**EXERCISE REQUIREMENTS:** List all the lines in these records that hold "block".

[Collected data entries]
(** C5, as the code has it. In the EVM listener a log that fails to parse is
    logged and skipped, and every other log still leaves as its own
    transaction state. In the Noble listener, on a transaction with code 0
    whose "message" values can be sliced: an attribute that fails to decode
    or parse is skipped, and as long as every MessageSent event has an
    attribute that parses the result is the list of the message states of
    all attributes that parse; but when some MessageSent event has none,
    [txToMessageState] returns an error and no message state at all, those
    of the sibling events included. *)
Theorem C5_parse_failure_skips_only_within_an_event :
  (forall history,
     sent (consumeHistroy EvmLogToMessageState history)
     = (fun m => mkTxState (SourceTxHash m) [m]) <$> omap EvmLogToMessageState history
     /\ skipped (consumeHistroy EvmLogToMessageState history)
        = omap (fun l => match EvmLogToMessageState l with
                         | None => Some (log_TxHash l)
                         | Some _ => None
                         end) history)
  /\ (forall tx,
        Code (TxResult tx) = 0%N -> message_values_sliceable tx ->
        (Forall (fun event => ~ event_unparsed tx event) (Events (TxResult tx)) ->
         txToMessageState tx = Returned (Events (TxResult tx) ≫= event_states tx, None))
        /\ (Exists (event_unparsed tx) (Events (TxResult tx)) ->
            exists err, txToMessageState tx = Returned ([], Some err))).
Proof.
  split.
  - intros history. split; [apply consumeHistroy_sent|apply consumeHistroy_skipped].
  - intros tx Hcode Hok. unfold noble.txToMessageState. rewrite Hcode. simpl. split.
    + intros Hall.
      by rewrite (event_loop_all_parse DecodeString Keccak256 Parse HashString now tx
                    (Events (TxResult tx)) Hok Hall []).
    + intros Hex.
      apply (event_loop_some_unparsed DecodeString Keccak256 Parse HashString now tx
               (Events (TxResult tx)) Hok Hex []).
Qed.

End parse_failures.

(* ===================================================================== *)
(** * The listeners on concrete inputs                                     *)
(* ===================================================================== *)

Section listener_runs.
Import golang types noble ethereum fixtures.

(** The reference Keccak-256 agrees with the published digests of the empty
    input and of "abc". *)
Example Keccak256_empty :
  EncodeToString (Keccak256 [])
  = "c5d2460186f7233c927e7db2dcc703c0e500b653ca82273b7bfad8045d85a470"%string.
Proof. vm_compute. reflexivity. Qed.

Example Keccak256_abc :
  EncodeToString (Keccak256 [x61; x62; x63])
  = "4e03657aea45a94fc7d47ba826c8d667c0d1e6e33a64a036ec44f58fa12d6c45"%string.
Proof. vm_compute. reflexivity. Qed.

Ltac members :=
  repeat match goal with
         | H : _ ∈ _ :: _ |- _ => apply elem_of_cons in H as [->|H]
         | H : _ ∈ [] |- _ => by apply elem_of_nil in H
         end.

Lemma tx_one_message_sliceable : message_values_sliceable tx_one_message.
Proof.
  intros event Hev _ attr Hattr _. simpl in Hev. members. simpl in Hattr. members.
  vm_compute. lia.
Qed.

Lemma tx_second_attr_parses_sliceable : message_values_sliceable tx_second_attr_parses.
Proof.
  intros event Hev _ attr Hattr _. simpl in Hev. members. simpl in Hattr. members.
  all: vm_compute; lia.
Qed.

Lemma tx_second_event_undecodable_sliceable :
  message_values_sliceable tx_second_event_undecodable.
Proof.
  intros event Hev _ attr Hattr _. simpl in Hev. members.
  all: simpl in Hattr; members; vm_compute; lia.
Qed.

Lemma C6_noble_message_states_witness :
  exists l e,
    run_txToMessageState tx_one_message = Returned (l, e)
    /\ length l = 1
    /\ (Code (TxResult tx_one_message) <> 0%N -> l = [] /\ e = None)
    /\ Forall (fun ms =>
                 Code (TxResult tx_one_message) = 0%N
                 /\ lower_hex (IrisLookupId ms) = true
                 /\ built_from DecodeString Keccak256 HashString
                      (fun event => event ∈ Events (TxResult tx_one_message))
                      tx_one_message ms) l.
Proof.
  destruct (run_txToMessageState tx_one_message) as [[l e]|] eqn:Hrun;
    [|by vm_compute in Hrun].
  exists l, e. split; [done|]. split.
  - vm_compute in Hrun. by injection Hrun as <- <-.
  - exact (C6_noble_message_states DecodeString Keccak256 Parse HashString 1700000000%Z
             tx_one_message l e Hrun).
Defined.

Lemma C10_txToMessageState_panics_on_short_value_witness :
  (exists r, run_txToMessageState tx_one_message = Returned r)
  /\ run_txToMessageState tx_empty_message_value = Panicked.
Proof.
  split.
  - apply (proj1 (C10_txToMessageState_panics_on_short_value
                    DecodeString Keccak256 Parse HashString 1700000000%Z)).
    exact tx_one_message_sliceable.
  - apply (proj2 (C10_txToMessageState_panics_on_short_value
                    DecodeString Keccak256 Parse HashString 1700000000%Z)
             tx_hash EmptyString [] []).
    simpl. lia.
Defined.

(** The first MessageSent event parses on its own, yet the transaction that
    also carries an event whose message is not base64 yields no message
    state: the failure of one event discards its sibling. *)
Lemma C5_counterexample_sibling_event_discarded :
  (exists ms, run_txToMessageState tx_one_message = Returned ([ms], None))
  /\ run_txToMessageState tx_second_event_undecodable
     = Returned ([], Some (mkTxError tx_hash [FailedToDecode])).
Proof. split; [eexists|]; vm_compute; reflexivity. Qed.

Lemma C5_parse_failure_skips_only_within_an_event_witness :
  sent (consumeHistroy fixtures.EvmLogToMessageState [log_aa_1; log_aa_bad; log_bb])
  = [mkTxState "0xaa" [msg_aa_1];
     mkTxState "0xbb" [default blank (fixtures.EvmLogToMessageState log_bb)]]
  /\ skipped (consumeHistroy fixtures.EvmLogToMessageState [log_aa_1; log_aa_bad; log_bb])
     = ["0xaa"%string]
  /\ (exists ms, run_txToMessageState tx_second_attr_parses = Returned ([ms], None))
  /\ (exists err, run_txToMessageState tx_second_event_undecodable = Returned ([], Some err)).
Proof.
  destruct (C5_parse_failure_skips_only_within_an_event fixtures.EvmLogToMessageState
              DecodeString Keccak256 Parse HashString 1700000000%Z) as [Hevm Hnoble].
  destruct (Hevm [log_aa_1; log_aa_bad; log_bb]) as [-> ->].
  split; [vm_compute; reflexivity|]. split; [vm_compute; reflexivity|]. split.
  - destruct (Hnoble tx_second_attr_parses eq_refl tx_second_attr_parses_sliceable)
      as [Hall _].
    unfold run_txToMessageState. rewrite Hall.
    + eexists. vm_compute. reflexivity.
    + simpl. repeat constructor. intros [_ Hnil]. by vm_compute in Hnil.
  - destruct (Hnoble tx_second_event_undecodable eq_refl
                tx_second_event_undecodable_sliceable) as [_ Hsome].
    apply Hsome. simpl. apply Exists_cons_tl, Exists_cons_hd.
    split; vm_compute; reflexivity.
Defined.

(** C4 on the code: two history logs of the transaction 0xaa leave
    [consumeHistroy] as two transaction states of one message each, where
    [consumeStream] sends the same two logs as one transaction state that
    holds both messages. *)
Theorem C4_history_logs_of_one_tx_not_grouped :
  sent (consumeHistroy fixtures.EvmLogToMessageState [log_aa_1; log_aa_2])
  = [mkTxState "0xaa" [msg_aa_1]; mkTxState "0xaa" [msg_aa_2]]
  /\ sent (consumeStream fixtures.EvmLogToMessageState
             [StreamLog log_aa_1; StreamLog log_aa_2; Default] None)
     = [mkTxState "0xaa" [msg_aa_1; msg_aa_2]].
Proof. split; vm_compute; reflexivity. Qed.

Lemma C7_initial_backfill_coverage_witness :
  (exists effs,
     (forall fuel, 3 <= fuel ->
        initialBackfill fixtures.EvmLogToMessageState no_history fuel 0 250 1000 = Some effs)
     /\ queries effs = [mkFilterQuery 750 850; mkFilterQuery 850 950; mkFilterQuery 950 1000]
     /\ (forall b, covered (queries effs) b <-> (750 <= b <= 1000)%Z))
  /\ (forall fuel,
        initialBackfill fixtures.EvmLogToMessageState no_history fuel 1200 100 1000 = Some []).
Proof.
  split.
  - destruct (C7_initial_backfill_coverage fixtures.EvmLogToMessageState no_history 0 250 1000)
      as [Hscan _]; [simpl; lia..|].
    destruct Hscan as (effs & Hrun & Hcov & _); [simpl; lia|].
    exists effs. split; [exact Hrun|]. split; [|exact Hcov].
    specialize (Hrun 3 (le_n 3)). vm_compute in Hrun. by injection Hrun as <-.
  - destruct (C7_initial_backfill_coverage fixtures.EvmLogToMessageState no_history
                1200 100 1000) as [_ Hidle]; [simpl; lia..|].
    apply Hidle. simpl. lia.
Defined.

(** With no look-back and no configured start block the range is the single
    block 1000, and no query is issued for it; with a look-back period
    larger than the start block the subtraction wraps around, and again no
    query is issued. *)
Lemma C7_counterexample_no_query :
  initialBackfill fixtures.EvmLogToMessageState no_history 1 0 0 1000 = Some []
  /\ (startLookback 0 0 1000 <= 1000 <= 1000)%Z
  /\ initialBackfill fixtures.EvmLogToMessageState no_history 1 5 10 1000 = Some []
  /\ startLookback 5 10 1000 = (2 ^ 64 - 5)%Z.
Proof. repeat split; vm_compute; (reflexivity || discriminate). Qed.

End listener_runs.


(* ===================================================================== *)
(** * Properties of cmd/process.go: the processor                          *)
(* ===================================================================== *)

Section processor_properties.
Import golang types cmd.

Context {W : Type} {ext : External W}.
Variable cfg : Config.
Variable registeredDomains : gmap Domain (Chain W).
Variable range_order : list (Domain * list nat) -> list (Domain * list nat).
Hypothesis range_order_perm : forall l, range_order l ≡ₚ l.

Local Abbreviation filter_met := (filter_met cfg registeredDomains).
Local Abbreviation msg_step := (msg_step cfg registeredDomains).
Local Abbreviation broadcast_step := (broadcast_step registeredDomains).
Local Abbreviation run_pass := (run_pass cfg registeredDomains range_order).
Local Abbreviation process := (process cfg registeredDomains range_order).
Local Abbreviation worker_step := (worker_step cfg registeredDomains range_order).
Local Abbreviation StartProcessor := (StartProcessor cfg registeredDomains range_order).

Lemma same_message_refl m : same_message m m.
Proof. by repeat split. Qed.

Lemma same_message_trans m1 m2 m3 :
  same_message m1 m2 -> same_message m2 m3 -> same_message m1 m3.
Proof. unfold same_message. intros H12 H23. intuition congruence. Qed.

Lemma Forall2_same_message_refl l : Forall2 same_message l l.
Proof. induction l; constructor; [apply same_message_refl|done]. Qed.

Lemma Forall2_same_message_trans l1 l2 l3 :
  Forall2 same_message l1 l2 -> Forall2 same_message l2 l3 -> Forall2 same_message l1 l3.
Proof. apply Forall2_trans. intros ???. apply same_message_trans. Qed.

Lemma filter_met_same m m' : same_message m m' -> filter_met m' = filter_met m.
Proof.
  intros (_ & Hs & Hd & _ & _ & Hc & _).
  unfold cmd.filter_met, FilterDisabledCCTPRoutes, filterInvalidDestinationCallers.
  by rewrite Hs, Hd, Hc.
Qed.

Lemma FilterDisabledCCTPRoutes_met m :
  FilterDisabledCCTPRoutes cfg m = true -> filter_met m = true.
Proof. intros H. unfold cmd.filter_met. by rewrite H. Qed.

Lemma unregistered_destination_met m :
  unregistered_destination registeredDomains m = true -> filter_met m = true.
Proof.
  unfold unregistered_destination. intros H%bool_decide_eq_true.
  unfold cmd.filter_met, filterInvalidDestinationCallers. rewrite H. apply orb_true_r.
Qed.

**RESULT BELOW:**
(** With no look-back and no configured start block the range is the single
    block 1000, and no query is issued for it; with a look-back period
    larger than the start block the subtraction wraps around, and again no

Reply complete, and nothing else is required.